== SOURCE INFORMATION ==

(** Accounts' own tables. *)
Lemma same_control s s' : ac_control s' = ac_control s → refines s s'.
Proof. intros E. unfold refines. by rewrite E. Qed.
Lemma drawn_control s s' : ac_control s' = set_drawn S (ac_control s) → refines s s'.
Proof. intros E. unfold refines. rewrite E. apply rtc_once, StepDrawn. Qed.
Lemma written_control f s s' :
  ac_control s' = f (set_drawn S (ac_control s)) → (∀ db, plane_step db (f db)) →
  refines s s'.
Proof. intros E Hs. unfold refines. rewrite E. eapply rtc_l; [apply StepDrawn|]. by apply rtc_once, Hs. Qed.
(** The state between two nodes. *)
Record issuing (hash deviceId : string) (device : Device) (done : list string) (expiresAt : Z)
    (db : Db) : Prop := {
  is_inv : Inv nothing db;
  is_sourced : sourced db;
  is_device : db_devices db !! deviceId = Some device;
  is_done : done_nodes hash deviceId done db;
  is_access : ∀ nodeId, nodeId ∈ done → access_pending db deviceId expiresAt nodeId;
}.

Lemma access_pending_grows db db' deviceId expiresAt nodeId :
  access_pending db deviceId expiresAt nodeId → db_grants db ⊆ db_grants db' → db_jobs db ⊆ db_jobs db' →
  access_pending db' deviceId expiresAt nodeId.
Proof.
  intros (gid & g & jid & j & Hg & H1 & H2 & H3 & H4 & Hj & H5 & H6 & H7) Eg Ej.
  exists gid, g, jid, j. split_and!; try done; by eapply lookup_weaken.
Qed.

Lemma schedule_on_node hash deviceId device done expiresAt nodeId actor now db r db' :
  issuing hash deviceId device done expiresAt db → nodeId ∉ done →
  scheduleInTransaction uuid hmac_sha256 (Some environment)
    {| si_nodeId := nodeId; si_deviceId := deviceId; si_expiresAt := expiresAt;
       si_syncJobIdempotencyKey := issue_key hash nodeId;
       si_outboxEventIdempotencyKey := issue_outbox_key hash nodeId; si_actorUserId := actor |} now db =
    (Ok r, db') →
  issuing hash deviceId device (nodeId :: done) expiresAt db' ∧ evolves db db' ∧
  db_devices db' = db_devices db ∧ db_subscriptions db' = db_subscriptions db.
Proof.
  intros [Hinv Hsrc Hdev Hdone Hacc] Hnew Hr.
  destruct (scheduleInTransaction_safe _ _ _ _ _ _ _ _ Hr Hinv) as (Hinv' & Hev & Hsch).
  assert (Hsrc' : sourced db').
  { pose proof (schedule_frame uuid hmac_sha256 (Some environment)) as Hf.
    eapply keeps_run in Hr; [|apply Hf]. by apply Hr. }
  unfold scheduleInTransaction, job_by_key, event_by_key in Hr. ok_inv Hr. simpl in Hr.
  set (input := {| si_nodeId := nodeId; si_deviceId := deviceId; si_expiresAt := expiresAt;
       si_syncJobIdempotencyKey := issue_key hash nodeId;
       si_outboxEventIdempotencyKey := issue_outbox_key hash nodeId; si_actorUserId := actor |}) in *.
  assert (Hex : schedule_existing input
      (db_jobKeys db !! issue_key hash nodeId ≫= λ id, db_jobs db !! id)
      (k ← db_eventKeys db !! issue_outbox_key hash nodeId; e ← db_events db !! ek_id k; Some (k, e)) db =
      (Ok r, db') → False).
  { intros Hx. destruct (schedule_existing_ok _ input _ _ _ _ _ Hinv eq_refl eq_refl Hx)
      as [-> ((g & Hg & Hgd) & Hk & (j & Hj & _ & _ & Hjg & _) & _)].
    destruct (Hdone _ _ _ _ _ Hk Hj Hjg Hg Hgd) as (n & Hn & E%issue_key_inj). by subst n. }
  destruct (db_jobKeys db !! issue_key hash nodeId ≫= _) as [j|]; [by apply Hex in Hr|].
  destruct (db_eventKeys db !! issue_outbox_key hash nodeId ≫= _) as [[k e]|]; [by apply Hex in Hr|].
  clear Hex. destruct (schedule_new_safe _ _ _ _ _ _ _ _ Hr Hinv) as (_ & _ & _ & Hfresh & _).
  apply schedule_new_grant in Hr as (g & Gn & Gd & Gs & Ge & Gv & Eg & Ej & Ek & Hjob & Ed & Es); [|done].
  simpl in *. split; [|done]. split; [done|done|by rewrite Ed| |].
  - intros key jobId j grantId g' Hk Hj Hjg Hg' Hd. rewrite Ek in Hk. rewrite Ej in Hj. rewrite Eg in Hg'.
    apply lookup_insert_Some in Hk as [[<- <-]|[Hnk Hk]]; [exists nodeId; split; [left|done]|].
    apply lookup_insert_Some in Hj as [[<- <-]|[Hnj Hj]].
    + exfalso. destruct (proj2 Hsrc _ _ Hk) as [? E]. by rewrite Hjob in E.
    + apply lookup_insert_Some in Hg' as [[<- <-]|[_ Hg']].
      * exfalso. destruct (proj1 Hsrc _ _ _ Hj Hjg) as [? E]. by rewrite Hfresh in E.
      * destruct (Hdone key jobId j grantId g' Hk Hj Hjg Hg' Hd) as (n & Hn & ->). exists n. split; [by right|done].
  - intros n [->|Hn]%elem_of_cons.
    + exists (sr_nodeAccessGrantId r), g, (sr_nodeSyncJobId r), (new_job (sr_nodeSyncJobId r) nodeId
        (GrantResource (sr_nodeAccessGrantId r)) (sr_targetVersion r) now).
      rewrite Eg, Ej, !lookup_insert_eq. by split_and!.
    + apply (access_pending_grows db); [by apply Hacc| |]; rewrite ?Eg, ?Ej; by apply insert_subseteq.
Qed.
(* ===== verification/LoginSafety.v ===== *)
(** * What the operations of a login do

    The rows that issuing a launch link, beginning, confirming and completing
    a login make, whatever the operation answers. *)

From Stdlib Require Import QArith.
From S2P Require Import Prelude.
From S2P Require Import Keeps.
From S2P Require Import Json.
From S2P Require Import Sql.
From S2P Require Import NodeAgentContract.
From S2P Require Import XrayAccess.
From S2P Require Import ControlPlane.
From S2P Require Import DataPlaneCredential.
From S2P Require Import ControlPlaneInvariant.
From S2P Require Import Base64Url.
From S2P Require Import BotSigningKey.
From S2P Require Import TelegramInitData.
From S2P Require Import Accounts.
From S2P Require Import AccountInvariant.
From S2P Require Import BotRequests.
From S2P Require Import Trial.
From S2P Require Import Cabinet.
From S2P Require Import Login.
From S2P Require Import AccountSystem.
Open Scope Z_scope.

(** A request whose operation ran, or that changed nothing. *)
Lemma execute_cases request operation now s :
  (execute request operation now s).2 = s ∨
  ∃ response s1 f g, operation (set_requests f s) = (Ok response, s1) ∧
    (execute request operation now s).2 = set_requests g s1.
Proof.
  destruct (execute request operation now s) as [[r|e] s'] eqn:He; simpl;
    [|left; by apply atomically_throw_inv in He].
  apply request_executed_ok in He as (_ & [(_ & _ & -> & _)|(response & s1 & _ & Hop & _ & _ & ->)]); [by left|].
  right. by eexists response, s1, _, _.
Qed.

(** The tables of a login. *)
Definition login_tables (s : Accounts) := (ac_challenges s, ac_pendingLogins s, ac_sessions s, ac_users s).

Section login.
Context (uuid : nat → string) `{LocaleCompare} `{DateStrings}.
Context (hmac_key : list Z → string → list Z) (hmac_sha256 : string → string → list Z).
Context (is_uuid is_datetime : string → bool) (JSON_parse : string → option json) (Number_toString : Q → string).
Context (safe_integer : string → option Z) (AUTH_SESSION_PEPPER TELEGRAM_WEB_APP_VALIDATION_KEY : option string).
Context (TELEGRAM_INIT_DATA_MAX_AGE_SECONDS AUTH_SESSION_TTL_SECONDS AUTH_PRELAUNCH_RATE_LIMIT_MAX : Z).
Notation verify := (verify hmac_key JSON_parse Number_toString safe_integer TELEGRAM_INIT_DATA_MAX_AGE_SECONDS).

Lemma auth_allowed_ok attempts s u s' :
  auth_allowed AUTH_PRELAUNCH_RATE_LIMIT_MAX attempts s = (Ok u, s') → s' = s.
Proof using Type.
  unfold auth_allowed, assert_allowed. destruct attempts; [|done]. by intros [_ ->]%throw_if_ok_inv.
Qed.

(** A launch link: a challenge of the user whose bot asked for it. *)
Record challenge_issued (s : Accounts) (telegramUserId launchId : string) (s' : Accounts)
    (id : string) (c : AuthChallenge) (userId : string) : Prop := {
  ci_fresh : ac_challenges s !! id = None;
  ci_tables : login_tables s' =
    (<[id := c]> (ac_challenges s), ac_pendingLogins s, ac_sessions s, ac_users s);
  ci_launch : au_launchId c = launchId;
  ci_unused : au_sessionId c = None ∧ au_consumedAt c = None;
  ci_user : au_userId c = Some userId;
  ci_telegram : us_telegramUserId <$> ac_users s !! userId = Some telegramUserId;
}.

Lemma issueChallenge_cases request attempts launchId secret now s :
  let s' := (issueChallenge uuid hmac_sha256 is_datetime AUTH_SESSION_PEPPER AUTH_PRELAUNCH_RATE_LIMIT_MAX
               request attempts launchId secret now s).2 in
  s' = s ∨ ∃ id c userId, challenge_issued s (br_telegramUserId request) launchId s' id c userId.
Proof using Type.
  cbv zeta. unfold issueChallenge. destruct (truthy _) as [pepper|]; [|by left].
  rewrite then_same by (intros r; keeps).
  lazymatch goal with |- context[execute ?r ?op ?n s] => destruct (execute_cases r op n s) as [->|Hc]; [by left|] end.
  destruct Hc as (response & s1 & f & g & Hop & ->). right. ok_inv Hop.
  apply auth_allowed_ok in Hrun as ->. unfold issueChallengeInTransaction in Hop. ok_inv Hop.
  destruct (find_row _ _) as [[userId u]|] eqn:Hu; [|done]. ok_inv Hop.
  apply find_row_Some in Hu as [Hu Ht%bool_decide_eq_true].
  apply challenge_create_ok in Hrun as (_ & Hn & _ & _ & ->).
  destruct s. simpl in *. eexists _, _, userId. split; simpl; try done. by rewrite Hu, <- Ht.
Qed.
(** A login the page began with data that Telegram signed, for a challenge
    that is there. *)
Record login_begun (s : Accounts) (proof : VerifiedTelegramInitData) (secret code pepper : string)
    (now : Z) (s' : Accounts) (id : string) (p : PendingLogin) (c : AuthChallenge) : Prop := {
  lb_fresh : ac_pendingLogins s !! id = None;
  lb_tables : login_tables s' =
    (ac_challenges s, <[id := p]> (ac_pendingLogins s), ac_sessions s, ac_users s);
  lb_challenge : ac_challenges s !! pe_challengeId p = Some c;
  lb_launch : au_launchId c = vi_startParam proof;
  lb_user : au_userId c = Some (pe_userId p);
  lb_telegram : us_telegramUserId <$> ac_users s !! pe_userId p = Some (pe_telegramUserId p);
  lb_proof : pe_telegramUserId p = vi_id proof;
  lb_token : pe_pendingTokenHash p = hashPendingSecret hmac_sha256 secret pepper;
  lb_code : pe_confirmationCodeHash p = hashConfirmationCode hmac_sha256 (vi_id proof) code pepper;
  lb_status : pe_status p = AWAITING_BOT_CONFIRM;
  lb_open : login_open s p now = true;
}.

Lemma beginInTransaction_ok initData key pepper proof secret code now s r s' :
  beginInTransaction uuid hmac_key hmac_sha256 is_datetime JSON_parse Number_toString safe_integer
    TELEGRAM_INIT_DATA_MAX_AGE_SECONDS initData key pepper proof secret code now s = (Ok r, s') →
  verify initData key now = Some proof ∧ ∃ id p c, login_begun s proof secret code pepper now s' id p c.
Proof using Type.
  unfold beginInTransaction. intros Hr. ok_inv Hr.
  destruct (challenge_by_launch _ _) as [[cid c]|] eqn:Hc; [|done].
  destruct (Login.verify _ _ _ _ _ _ _ _) as [auth|] eqn:Hv; [|done].
  destruct (au_userId c) as [userId|] eqn:Hu; [|done]. ok_inv Hr.
  apply find_row_Some in Hc as [Hc Hl%bool_decide_eq_true].
  apply orb_false_iff in Hguard as [Hguard Hexp%Z.leb_gt]. apply negb_false_iff in Hguard.
  rewrite !andb_true_iff, !bool_decide_eq_true, is_null_true in Hguard.
  destruct Hguard as [[-> Ht] Hopen]. split; [done|].
  apply pending_create_ok in Hrun as (_ & Hn & _ & _ & _ & ->). simpl in *.
  eexists _, _, c. destruct s. split; simpl in *; try done.
  unfold login_open. simpl. rewrite Hc, Hopen. simpl.
  rewrite !andb_true_iff, !Z.ltb_lt. split_and!; try done. unfold PENDING_LOGIN_TTL_MS. lia.
Qed.

Lemma begin_attempts_cases initData key pepper proof material s :
  let s' := (begin_attempts uuid hmac_key hmac_sha256 is_datetime JSON_parse Number_toString safe_integer
    TELEGRAM_INIT_DATA_MAX_AGE_SECONDS initData key pepper proof material s).2 in
  s' = s ∨ ∃ secret code now id p c, (secret, code, now) ∈ material ∧ verify initData key now = Some proof ∧
    login_begun s proof secret (createCrockfordCode code) pepper now s' id p c.
Proof using Type.
  cbv zeta. induction material as [|[[secret code] now] rest IH]; simpl; [by left|].
  unfold try_catch.
  lazymatch goal with |- context[atomically ?m] => set (attempt := m) end.
  destruct (attempt s) as [[r|e] s1] eqn:Hr.
  - assert (Ha : atomically attempt s = (Ok r, s1)) by (unfold atomically; by rewrite Hr).
    rewrite (bind_ok _ _ _ _ _ Ha). right. apply beginInTransaction_ok in Hr as (Hv & id & p & c & Hb).
    exists secret, code, now, id, p, c. split_and!; [left|done|done].
  - assert (Ha : atomically attempt s = (Throw e, s)) by (unfold atomically; by rewrite Hr).
    rewrite (bind_throw _ _ _ _ _ Ha).
    destruct e as [| | | | | |[|[]]]; try (by left); destruct IH as [?|(secret' & code' & now' & id & p & c & Hin & ?)];
      [by left|right; exists secret', code', now', id, p, c; split; [by right|done]].
Qed.

Lemma beginLogin_cases initData processNow attempts material s :
  let s' := (beginLogin uuid hmac_key hmac_sha256 is_datetime JSON_parse Number_toString safe_integer
    AUTH_SESSION_PEPPER TELEGRAM_WEB_APP_VALIDATION_KEY TELEGRAM_INIT_DATA_MAX_AGE_SECONDS
    AUTH_PRELAUNCH_RATE_LIMIT_MAX initData processNow attempts material s).2 in
  s' = s ∨ ∃ pepper key proof secret code now id p c,
    truthy AUTH_SESSION_PEPPER = Some pepper ∧ truthy TELEGRAM_WEB_APP_VALIDATION_KEY = Some key ∧
    (secret, code, now) ∈ material ∧ verify initData key now = Some proof ∧
    login_begun s proof secret (createCrockfordCode code) pepper now s' id p c.
Proof using Type.
  cbv zeta. unfold beginLogin. destruct (truthy TELEGRAM_WEB_APP_VALIDATION_KEY) as [key|]; [|by left].
  destruct (truthy AUTH_SESSION_PEPPER) as [pepper|]; [|by left].
  destruct (Login.verify _ _ _ _ _ _ _ processNow) as [proof|]; [|by left].
  destruct (auth_allowed AUTH_PRELAUNCH_RATE_LIMIT_MAX attempts s) as [[u|e] s1] eqn:Ha.
  - apply auth_allowed_ok in Ha as Hs. subst s1. rewrite (bind_ok _ _ _ _ _ Ha).
    destruct (begin_attempts_cases initData key pepper proof material s) as [Hs|Hs]; [by left|right].
    destruct Hs as (secret & code & now & id & p & c & Hs). by exists pepper, key, proof, secret, code, now, id, p, c.
  - rewrite (bind_throw _ _ _ _ _ Ha). left. revert Ha. unfold auth_allowed, assert_allowed.
    destruct attempts as [n|]; [|by intros [= _ <-]]. unfold throw_if. destruct (_ <? n); by intros [= _ <-].
Qed.

(** A login the bot confirmed: the code it was sent. *)
Record login_confirmed (s : Accounts) (telegramUserId code pepper : string) (now : Z)
    (s' : Accounts) (id : string) (p : PendingLogin) : Prop := {
  lc_pending : ac_pendingLogins s !! id = Some p;
  lc_telegram : pe_telegramUserId p = telegramUserId;
  lc_code : pe_confirmationCodeHash p = hashConfirmationCode hmac_sha256 telegramUserId code pepper;
  lc_status : pe_status p = AWAITING_BOT_CONFIRM;
  lc_open : login_open s p now = true;
  lc_tables : login_tables s' =
    (ac_challenges s, <[id := with_pending_status BOT_CONFIRMED (Some now) (pe_consumedAt p) p]>
                        (ac_pendingLogins s), ac_sessions s, ac_users s);
}.

Lemma confirm_cases request attempts code now s :
  let s' := (confirm hmac_sha256 AUTH_SESSION_PEPPER AUTH_PRELAUNCH_RATE_LIMIT_MAX
               request attempts code now s).2 in
  s' = s ∨ ∃ pepper id p, truthy AUTH_SESSION_PEPPER = Some pepper ∧
    login_confirmed s (br_telegramUserId request) code pepper now s' id p.
Proof using Type.
  cbv zeta. unfold confirm. destruct (truthy _) as [pepper|]; [|by left].
  rewrite then_same by (intros r; keeps).
  lazymatch goal with |- context[execute ?r ?op ?n s] => destruct (execute_cases r op n s) as [->|Hc]; [by left|] end.
  destruct Hc as (response & s1 & f & g & Hop & ->). right. ok_inv Hop.
  apply auth_allowed_ok in Hrun as ->. unfold confirmInTransaction in Hop. ok_inv Hop.
  destruct (filter _ _) as [|[id p] [|]] eqn:Hf; [done| |done].
  assert (Hin : (id, p) ∈ [(id, p)]) by left. rewrite <- Hf in Hin. clear Hf.
  apply list_elem_of_filter in Hin as [Ha Hp%elem_of_map_to_list]. simpl in Ha.
  unfold awaiting in Ha. rewrite !andb_true_iff, !bool_decide_eq_true in Ha. ok_inv Hop.
  apply pending_update_ok in Hrun as (old & Hold & _ & ->). assert (old = p) as -> by congruence.
  apply orb_false_iff in Hguard as [Hopen%negb_false_iff _].
  exists pepper, id, p. split; [done|]. destruct s. simpl in *. destruct Ha as [[? ?] ?]. by split.
Qed.

(** A confirmed login the page completed: a session, and its challenge used. *)
Record login_completed (s : Accounts) (secret sessionSecret pepper : string) (now : Z)
    (s' : Accounts) (sessionId pendingId : string) (x : UserSession) (p : PendingLogin)
    (c c' : AuthChallenge) : Prop := {
  lo_pending : ac_pendingLogins s !! pendingId = Some p;
  lo_token : pe_pendingTokenHash p = hashPendingSecret hmac_sha256 secret pepper;
  lo_status : pe_status p = BOT_CONFIRMED;
  lo_open : login_open s p now = true;
  lo_telegram : us_telegramUserId <$> ac_users s !! pe_userId p = Some (pe_telegramUserId p);
  lo_fresh : ac_sessions s !! sessionId = None;
  lo_user : ss_userId x = pe_userId p;
  lo_session : ss_tokenHash x = hashSessionSecret hmac_sha256 sessionSecret pepper;
  lo_active : ss_revokedAt x = None ∧ ss_expiresAt x = now + AUTH_SESSION_TTL_SECONDS * 1000;
  lo_challenge : ac_challenges s !! pe_challengeId p = Some c;
  lo_launch : au_launchId c' = au_launchId c ∧ au_userId c' = au_userId c;
  lo_used : au_sessionId c' = Some sessionId;
  lo_tables : login_tables s' =
    (<[pe_challengeId p := c']> (ac_challenges s),
     <[pendingId := with_pending_status CONSUMED (pe_confirmedAt p) (Some now) p]> (ac_pendingLogins s),
     <[sessionId := x]> (ac_sessions s), ac_users s);
}.

Lemma completeInTransaction_ok secret pepper sessionSecret now s r s' :
  completeInTransaction uuid hmac_sha256 is_uuid is_datetime AUTH_SESSION_TTL_SECONDS secret pepper sessionSecret now s =
    (Ok r, s') →
  ∃ sessionId pendingId x p c c', login_completed s secret sessionSecret pepper now s' sessionId pendingId x p c c' ∧
    r = {| as_userId := ss_userId x; as_expiresAt := ss_expiresAt x |}.
Proof using Type.
  unfold completeInTransaction. intros Hr. ok_inv Hr.
  destruct (find_row _ _) as [[id p]|] eqn:Hf; [|done]. ok_inv Hr.
  apply find_row_Some in Hf as [Hp Htok%bool_decide_eq_true].
  apply negb_false_iff in Hguard. apply andb_prop in Hguard as [Hopen Hst%bool_decide_eq_true].
  apply negb_false_iff, bool_decide_eq_true in Hguard0.
  apply session_create_ok in Hrun as (Hn & _ & _ & ->).
  apply pending_update_ok in Hrun0 as (old & Hold & _ & ->).
  assert (old = p) as ->. { destruct s. simpl in *. congruence. }
  apply challenge_consume_ok in Hrun1 as (c & Hc & _ & _ & _ & ->).
  set (x := {| ss_userId := pe_userId p |}) in *.
  set (c' := {| au_launchId := au_launchId c |}) in *. eexists _, id, x, p, c, c'. split; [|done].
  destruct s. simpl in *. by split.
Qed.

Lemma complete_cases secret sessionSecret now s :
  let s' := (complete uuid hmac_sha256 is_uuid is_datetime AUTH_SESSION_PEPPER AUTH_SESSION_TTL_SECONDS
               secret sessionSecret now s).2 in
  s' = s ∨ ∃ pepper sessionId pendingId x p c c', truthy AUTH_SESSION_PEPPER = Some pepper ∧
    login_completed s secret sessionSecret pepper now s' sessionId pendingId x p c c'.
Proof using Type.
  cbv zeta. unfold complete. destruct (truthy _) as [pepper|]; [|by left].
  destruct (secret_text secret); [|by left]. rewrite throw_if_pass by done. rewrite then_same by (intros; keeps).
  unfold atomically. destruct (completeInTransaction _ _ _ _ _ _ _ _ _ _) as [[r|e] s1] eqn:Hr; [|by left].
  right. apply completeInTransaction_ok in Hr as (sid & pid & x & p & c & c' & Hr & _).
  by exists pepper, sid, pid, x, p, c, c'.
Qed.
End login.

===

▶ REQUIRED WORK: Every line in the records above that contains the word "processNow" is to be copied out.

▶ ANSWER SPACE:
Lemma beginLogin_cases initData processNow attempts material s :
    AUTH_PRELAUNCH_RATE_LIMIT_MAX initData processNow attempts material s).2 in
  destruct (Login.verify _ _ _ _ _ _ _ processNow) as [proof|]; [|by left].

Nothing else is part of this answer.